I have long felt and written about the importance of transparency to close the gender wage gap in the United States. It stands to reason that as long as payroll information is a secret, we cannot hold organizations accountable for paying women and people of color less than they pay white men for the same work. For that reason, I felt hopeful when, in about 2016, the United Kingdom passed a law requiring that all organizations with at least 250 employees had to report their wage data, broken down by sex (but not race). The first report of comparative wage data was published in 2018. I also remember the outrage and scandal when this data revealed massive gender wage gaps in almost every industry and job in the United Kingdom. I subsequently assumed that change was well underway in there with closing the gender wage gap because of this transparency and the outrage it unleashed. When I recently made a presentation on gender issues in the workplace to a group of women in the United Kingdom, I mentioned that their country had taken significant steps to close the wage gap compared to what we have done on a national level in the United States. When I got blank stares back from my UK audience, I realized that my assumptions were apparently wrong, and I decided to find out what has happened after 2018.
Linda Scott, writing for The Guardian, reports that not only has the wage gap not closed for women in the United Kingdom as a result of the publication of the 2018 wage data, but that the current Covid-19 pandemic is making things worse for women in there. She notes that women are “watching their careers evaporate as the pay gap widens.” She suggests that the pandemic could set women’s economic progress back half a century because of the expectation that women will sacrifice their own economic viability to provide care at home. Before the pandemic, women in the United Kingdom were 75 percent of the part-time labor force because childcare is so expensive, and they were hit hard when part-time jobs fell by 70 percent in the first three months of the pandemic. With schools and day care closed, British mothers were 47 percent more likely than fathers to lose their jobs. As in the United States, gender inequality in the home increased during the pandemic as British women did more than twice the work of maintaining the home and family than men did.

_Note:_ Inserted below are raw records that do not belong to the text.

(** * A shallow embedding of the repository layer and the health-check endpoint

    The development follows [src/core/database/postgresql/repository.py]
    ([PostgresRepository], [Model]) and [src/apis/health_check.py]
    ([HealthCheck]).  Python values, exceptions and attribute access are
    modelled first; then the part of the ORM the repository delegates to
    (declarative constructor, statement objects, session); then the
    repository itself, definition by definition.  The helpers [_count] and
    [_sort_by], which no operation of the repository calls, are left out.

    The session is the caller's: what its database holds, which statements
    the database refuses, whether a commit fails and what a commit leaves
    of the objects the session holds are fields of the session, and the
    properties of the repository are stated relative to them.

    Scope.  A model class has plain scalar columns (no validation hooks,
    no relationships or other instrumented attributes besides the columns);
    its other attributes are plain Python objects.  An instance belongs to
    the repository's session or to none. *)

From Stdlib Require Import ZArith Ascii.
From stdpp Require Import base option list strings gmap.
(** ** The cache over a sequence of requests *)

(** X12: whatever requests have been served since the start, the cache
    is empty or holds a frame with at least one record and a keyword
    that is not empty.  So the download view redirects exactly when
    nothing was cached; otherwise it sends the cached frame as a file,
    or raises UnicodeEncodeError when a cached text holds a
    surrogate. *)
Theorem reachable_cache (linesep : string) (history : list (world * route)) :
  (_latest_results_df (run linesep initial_cache history) = None
   /\ _latest_query (run linesep initial_cache history) = None
   /\ result_of (download_csv linesep (run linesep initial_cache history))
      = Returns (redirect url_for_index))
  \/ exists df keyword,
       df <> [] /\ keyword <> ""
       /\ run linesep initial_cache history
          = {| _latest_results_df := Some df; _latest_query := Some keyword |}
       /\ result_of (download_csv linesep (run linesep initial_cache history))
          = if frame_has_surrogate df
            then Propagates UnicodeEncodeError
            else Returns (send_file (to_csv linesep df) "text/csv" true
                                    "crossref_results.csv").
Proof.
  destruct (run_cache_invariant linesep history initial_cache)
    as [[E1 E2] | (df & keyword & N & K & E)].
  - left. now split.
  - left. repeat split; try assumption.
    unfold download_csv. now rewrite E1.
  - right. exists df, keyword. repeat split; try assumption.
    rewrite E. destruct (frame_has_surrogate df) eqn:S.
    + now rewrite (download_csv_raises linesep
                     (mk_cache (Some df) (Some keyword)) df eq_refl N S).
    + now rewrite (download_csv_sends linesep
                     (mk_cache (Some df) (Some keyword)) df eq_refl N S).
Qed.

Lemma run_app (linesep : string) (g : cache) (h1 h2 : list (world * route)) :
  run linesep g (h1 ++ h2) = run linesep (run linesep g h1) h2.
Proof.
  revert g. induction h1 as [| [get r] h1 IH]; intros g; [reflexivity |].
  simpl. apply IH.
Qed.

Lemma run_stays_loaded (linesep : string) (history : list (world * route))
      (g : cache) :
  _latest_results_df g <> None ->
  _latest_results_df (run linesep g history) <> None.
Proof.
  revert g. induction history as [| [get r] rest IH]; intros g H;
    [exact H |].
  simpl. apply IH.
  destruct (serve_globals linesep get r g)
    as [E | (req & df & _ & _ & _ & _ & _ & E)]; rewrite E;
    [exact H | discriminate].
Qed.

(** X13: no request empties the cache: once it holds a frame and a
    keyword, it holds a frame and a keyword after any sequence of
    requests, whatever the replies of Crossref. *)
Theorem cache_never_cleared (linesep : string)
        (history : list (world * route)) (df : DataFrame) (keyword : string) :
  exists df' keyword',
    run linesep {| _latest_results_df := Some df;
                   _latest_query := Some keyword |} history
    = {| _latest_results_df := Some df'; _latest_query := Some keyword' |}.
Proof.
  revert df keyword.
  induction history as [| [get r] rest IH]; intros df keyword.
  - exists df, keyword. reflexivity.
  - cbn [run].
    destruct (serve_globals linesep get r
                {| _latest_results_df := Some df;
                   _latest_query := Some keyword |})
      as [E | (req & df' & _ & _ & _ & _ & _ & E)]; rewrite E; apply IH.
Qed.

(** ** The rows field *)

(** X14: a rows field that holds the decimal writing of an integer is
    used as that integer brought into 1 to 100. *)
Theorem parse_rows_decimal (n : Z) :
  (digits_of n <= int_max_str_digits)%nat ->
  parse_rows (str_of_int n) = Z.max 1 (Z.min 100 n)
  /\ (1 <= n <= 100 -> parse_rows (str_of_int n) = n).
Proof.
  intros L. unfold parse_rows. rewrite (py_int_str_of_int n L).
  split; [reflexivity | lia].
Qed.

Lemma parse_rows_decimal_witness :
  parse_rows "37" = 37 /\ parse_rows "-4" = 1 /\ parse_rows "2500" = 100.
Proof.
  split; [| split].
  - exact (proj2 (parse_rows_decimal 37 ltac:(vm_compute; lia)) ltac:(lia)).
  - exact (proj1 (parse_rows_decimal (-4) ltac:(vm_compute; lia))).
  - exact (proj1 (parse_rows_decimal 2500 ltac:(vm_compute; lia))).
Defined.

(** ** Items typed as Crossref types them *)

Lemma typed_title_Ok (fields : list (string * json)) :
  absent_or typed_title (lookup "title" fields) = true ->
  exists t, item_title (JObj fields) = Ok (JStr t).
Proof.
  unfold item_title, dict_get. intros H.
  destruct (lookup "title" fields) as [v |]; simpl in *.
  - destruct v as [| | | | | [| [] l] |]; try discriminate; simpl; eauto.
  - eauto.
Qed.

Lemma typed_doi_Ok (fields : list (string * json)) :
  absent_or is_str (lookup "DOI" fields) = true ->
  exists d, item_doi (JObj fields) = Ok (JStr d).
Proof.
  unfold item_doi, dict_get. intros H.
  destruct (lookup "DOI" fields) as [v |]; simpl in *.
  - destruct v; try discriminate; eauto.
  - eauto.
Qed.

Lemma typed_published_year (published : json) :
  typed_published published = true -> published <> JNull ->
  exists y,
    published_year published = Ok y
    /\ (y = JStr em_dash \/ is_year y = true).
Proof.
  destruct published as [| | | | | | f]; try discriminate; [congruence |].
  unfold published_year. simpl. intros H _.
  destruct (lookup "date-parts" f) as [v |]; simpl in *.
  - destruct v as [| | | | | [| [| | | | | [| y ys] |] rest] |];
      try discriminate; simpl; eauto.
  - eauto.
Qed.

Lemma typed_year_Ok (fields : list (string * json)) :
  absent_or typed_published (lookup "published-print" fields) = true ->
  absent_or typed_published (lookup "published-online" fields) = true ->
  exists y,
    item_year (JObj fields) = Ok y
    /\ (y = JStr em_dash \/ is_year y = true).
Proof.
  intros Hp Ho. unfold item_year.
  destruct (item_published_cases fields)
    as [(p & Ep & Tp & ->) | (_ & [(o & Eo & To & ->) | (_ & ->)])]; simpl.
  - rewrite Ep in Hp. apply typed_published_year; [exact Hp |].
    intros ->. discriminate.
  - rewrite Eo in Ho. apply typed_published_year; [exact Ho |].
    intros ->. discriminate.
  - exists (JStr em_dash). split; [reflexivity | now left].
Qed.

Lemma typed_item_record (item : json) :
  typed_item item = true ->
  exists r, normalize_item item = Ok r /\ data_model_record r = true.
Proof.
  destruct item as [| | | | | | fields]; try discriminate. simpl.
  intros H.
  apply andb_true_iff in H as [H Ha].
  apply andb_true_iff in H as [H Ho].
  apply andb_true_iff in H as [H Hp].
  apply andb_true_iff in H as [Ht Hd].
  destruct (typed_title_Ok fields Ht) as [t Et].
  destruct (typed_doi_Ok fields Hd) as [d Ed].
  destruct (typed_year_Ok fields Hp Ho) as (y & Ey & Hy).
  destruct (item_authors_Ok fields Ha) as [a Ea].
  exists {| Title := JStr t; DOI := JStr d; Year := y; Authors := a |}.
  split.
  - unfold normalize_item. rewrite Et, Ed, Ey, Ea. reflexivity.
  - unfold data_model_record. simpl.
    destruct Hy as [-> | Hy]; [reflexivity |].
    destruct y; try discriminate. exact Hy.
Qed.
(** * A polyphonic Web Audio synthesizer: [Voice.js] and [synth.js]

    The development embeds the two source files of the synthesizer:

    - [Voice.js]: the class [Voice] with its constructor and the methods
      [start], [stop] and [dispose];
    - [synth.js]: the frequency conversion [mtof], the registry object
      [activeVoices] and the two handlers [startNote] and [stopNote].

    JavaScript numbers are modelled by the real numbers of the Standard
    Library (the mathematical idealisation of IEEE doubles), object
    references by indices into finite maps, and the methods by a state and
    exception monad over one world: the audio context, the JavaScript heap
    of [Voice] objects and the registry.  Where the numerical value of a
    frequency matters, [mtof] is also evaluated in the arithmetic of the
    script engine, of which only its accuracy is assumed.

    The host audio subsystem (the Web Audio [AudioContext]) is not part of
    the repository.  It is modelled here by a recording double: a table of
    audio nodes with their automation timelines and outgoing connections,
    a clock, and the trace of every host call.  The keyboard wiring of
    [synth.js] ([noteMap] and the two event listeners) only selects the
    note passed to [startNote] and [stopNote]; what happens to a loaded
    page is modelled by lists of actions: a call of [startNote], a call of
    [stopNote], or the clock moving on. *)

From Stdlib Require Import Reals Lra ZArith.
From stdpp Require Import base option list gmap.

(** ** JavaScript values, exceptions and the result of a call *)

(** A property holding either nothing yet ([undefined]), [null], or a
    reference to an object of a heap. *)
Inductive JsRef : Type :=
  | Undefined
  | Null
  | Obj (id : nat).

Inductive exn : Type :=
  | TypeError
  | InvalidStateError.

Inductive result (A : Type) : Type :=
  | Ok (a : A)
  | Throw (e : exn).
Arguments Ok {A} a.
Arguments Throw {A} e.

(** ** The host: automation timelines of an [AudioParam] *)

Open Scope R_scope.

Inductive event : Type :=
  | SetValue (v t : R)
  | LinearRamp (v t : R).

Definition ev_time (e : event) : R :=
  match e with SetValue _ t => t | LinearRamp _ t => t end.

Definition ev_value (e : event) : R :=
  match e with SetValue v _ => v | LinearRamp v _ => v end.

Definition same_kind (e1 e2 : event) : bool :=
  match e1, e2 with
  | SetValue _ _, SetValue _ _ => true
  | LinearRamp _ _, LinearRamp _ _ => true
  | _, _ => false
  end.

(** [value] is the slot read by the [value] getter; [events] is the
    timeline, kept in the order of the event times. *)
Record AudioParam : Type := mkParam {
  value : R;
  events : list event
}.

(** A new event goes after the events that are not later than it; an event
    of the same kind at the same time is replaced. *)
Fixpoint insert_event (e : event) (es : list event) : list event :=
  match es with
  | [] => [e]
  | x :: xs =>
      if Rlt_dec (ev_time e) (ev_time x) then e :: x :: xs
      else if Req_dec_T (ev_time e) (ev_time x) then
        (if same_kind e x then e :: xs else x :: insert_event e xs)
      else x :: insert_event e xs
  end.

(** [cancelScheduledValues(t)] drops every event at time [t] or later. *)
Fixpoint cancel_from (t : R) (es : list event) : list event :=
  match es with
  | [] => []
  | x :: xs =>
      if Rlt_dec (ev_time x) t then x :: cancel_from t xs else cancel_from t xs
  end.

(** Linear interpolation between [(t0, v0)] and [(t1, v1)]. *)
Definition interpolate (v0 t0 v1 t1 t : R) : R :=
  v0 + (v1 - v0) * ((t - t0) / (t1 - t0)).

(** The value of a timeline at time [t], given the value [v0] reached at
    the preceding event time [t0]: a ramp event is approached linearly, a
    set-value event is a step, and the last value is held. *)
Fixpoint value_from (v0 t0 : R) (es : list event) (t : R) : R :=
  match es with
  | [] => v0
  | e :: es' =>
      if Rlt_dec t (ev_time e) then
        match e with
        | LinearRamp v1 t1 => interpolate v0 t0 v1 t1 t
        | SetValue _ _ => v0
        end
      else value_from (ev_value e) (ev_time e) es' t
  end.

(** The intrinsic value of a parameter at time [t]: the slot while no event
    has been reached, the timeline afterwards. *)
Definition param_value_at (p : AudioParam) (t : R) : R :=
  match events p with
  | [] => value p
  | e :: es =>
      if Rlt_dec t (ev_time e) then value p
      else value_from (ev_value e) (ev_time e) es t
  end.

Definition schedule (e : event) (p : AudioParam) : AudioParam :=
  mkParam (value p) (insert_event e (events p)).

Definition cancel (t : R) (p : AudioParam) : AudioParam :=
  mkParam (value p) (cancel_from t (events p)).

(** Rendering up to time [t] stores the intrinsic value in the slot.  A
    real host updates the slot once per rendering quantum, so that the
    getter may still return an older value; the statements about what
    [stop] schedules are made for every value of the slot. *)
Definition render_param (t : R) (p : AudioParam) : AudioParam :=
  mkParam (param_value_at p t) (events p).

Close Scope R_scope.

(** ** The host: audio nodes, the context and the trace of host calls *)

Inductive node_kind : Type := DestinationNode | OscillatorNode | GainNode.

Inductive wave : Type := Sine | Sawtooth.

(** An [ended] handler is always [dispose] bound to a [Voice]; it is
    represented by the reference of that voice. *)
Record AudioNode : Type := mkNode {
  kind : node_kind;
  param : AudioParam;          (* [frequency] of a source, [gain] of a gain stage *)
  type : wave;
  started : bool;
  stopTime : option R;
  ended : bool;
  onended : option nat;
  outputs : list nat
}.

Why didn’t the scandal produced by the big reveal of wage data in 2018 result in any change in the British wage gap? Scott explains the following:
- In 2018, most pundits, HR managers, and government servants blamed the women for having children, choosing to work in the wrong jobs, and not trying hard enough even though all industries paid women less in every job.
- The United Kingdom’s Equal Pay Act of 1970, passed fifty years before, contained a provision that said there can be no “positive discrimination” of one sex over another. In other words, it would be “positive discrimination” to raise the wages of women to be equal to men’s. The 1970 law did not recognize patterns of inequality between women and men that already existed, nor past discrimination. Therefore, equal pay had to be considered only during the actual hiring process.
- When an employer underpays a woman in the United Kingdom, her only recourse is to file an expensive and protracted lawsuit that she may not win. The employer’s risk is minimal, so it makes sense for employers to continue paying women less. There are few consequences.
Scott notes that in 2020, two years after the British gender pay gap was exposed, no significant improvements have been made because there simply are no consequences for maintaining discriminatory practices. This is not good news.